Map-Matching on Big Data: a Distributed and Efficient Algorithm with a Hidden Markov Model
In urban mobility, map-matching aims to project GPS points generated by moving objects onto the road segments representing the actual object positions. Up to now, map-matching has found interesting applications in traffic analysis, frequent path extraction, and location prediction. However, state-of-art implementations of map-matching algorithms are either private, sequential or inefficient.

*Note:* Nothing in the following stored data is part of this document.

Let lc := MkLaunch Language_nodejs (Path_new "/t/deps/tests") [] [] 1 20000 None.
Let settings := MkPoolSettings true 2 300 100 4.
Let ask (d : Directive) (timeout : option N) : call * Directive := (MkCall (code d) None timeout, d).
Let first := ask (Echo "a") (Some 50%N).
Let others := [ask (Misaddressed "b") None; ask (Fails "c") (Some 60%N)].
Let served := serve_on (map Ok (request_lines (jobs_from 0 (first :: others)))) (Some "secret") fresh.
Let arrivals := map (fun line => MkArrival 5 (DLine line)) (lines_of (ch_replies (snd served))).
Let sys := MkSpawnWorld (Ok tt) (Ok "127.0.0.1:9") "secret" (fun _ => Ok 0%nat)
             (Some (5%N, Ok (arrivals ++ [MkArrival 30 DClosed]))).

Lemma one_process_serves_them_all_witness :
  exists w s, reachable_pool lc settings "22" s
    /\ (forall k job', (first :: others) !! k = Some job' -> answered_as lc settings "22" s k job')
    /\ st_processes s = 1%nat /\ lp_idle (st_pool s) = [w].
Proof.
  pose proof (one_process_serves_them_all lc settings "22" sys "127.0.0.1:9" 5 first others arrivals
    [MkArrival 30 DClosed]) as H.
  change (sw_token sys) with "secret" in H. fold served in H. rewrite (surjective_pairing served) in H.
  destruct H as (w & s & Hs & Ha & Hproc & _ & Hidle & _).
  - exact object_laws.
  - done.
  - done.
  - done.
  - by right.
  - by repeat constructor.
  - done.
  - done.
  - done.
  - done.
  - done.
  - done.
  - done.
  - unfold arrivals. rewrite map_map. by apply map_ext.
  - apply Forall_map, Forall_true. intros line ? [= <-]. done.
  - repeat (apply Forall_cons; split; [apply Forall_map, Forall_true; intros line ? [= <-]; done|]). done.
  - exists w, s. exact (conj Hs (conj Ha (conj Hproc Hidle))).
Defined.

End Samples.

This is an extension of Luo et al., 2016 [1], i.e., an existing serial algorithm of known efficiency by reformulating it in a distributed way, in order to achieve great scalability on real big data scenarios. It enhances the robustness of the algorithm (which is based on a first order Hidden Markov Model) by introducing a smart strategy to avoid gaps in the matched road segments; indeed, this problem may occur under sparse GPS sampling or in urban areas with highly fragmented road segments.
This implementation is based on Apache Spark 2.1 and GeoSpark 1.1.3.
TBD
- Build the project:
./gradlew.bat
- Deploy the
build/libs/BIG-map-matching-all.jar
to the cluster - Run:
spark2-submit \
--class "EntryPoint" \
~/path/to/BIG-map-matching-all.jar \
alpha=4 beta=10 tau=100 theta=4 gamma=200
[1] An Luo, Shenghua Chen, and Bin Xv. Enhanced map-matching algorithm with a hidden markov model for mobile phone positioning. ISPRS Int. J. Geo-Information, 6(11):327, 2017.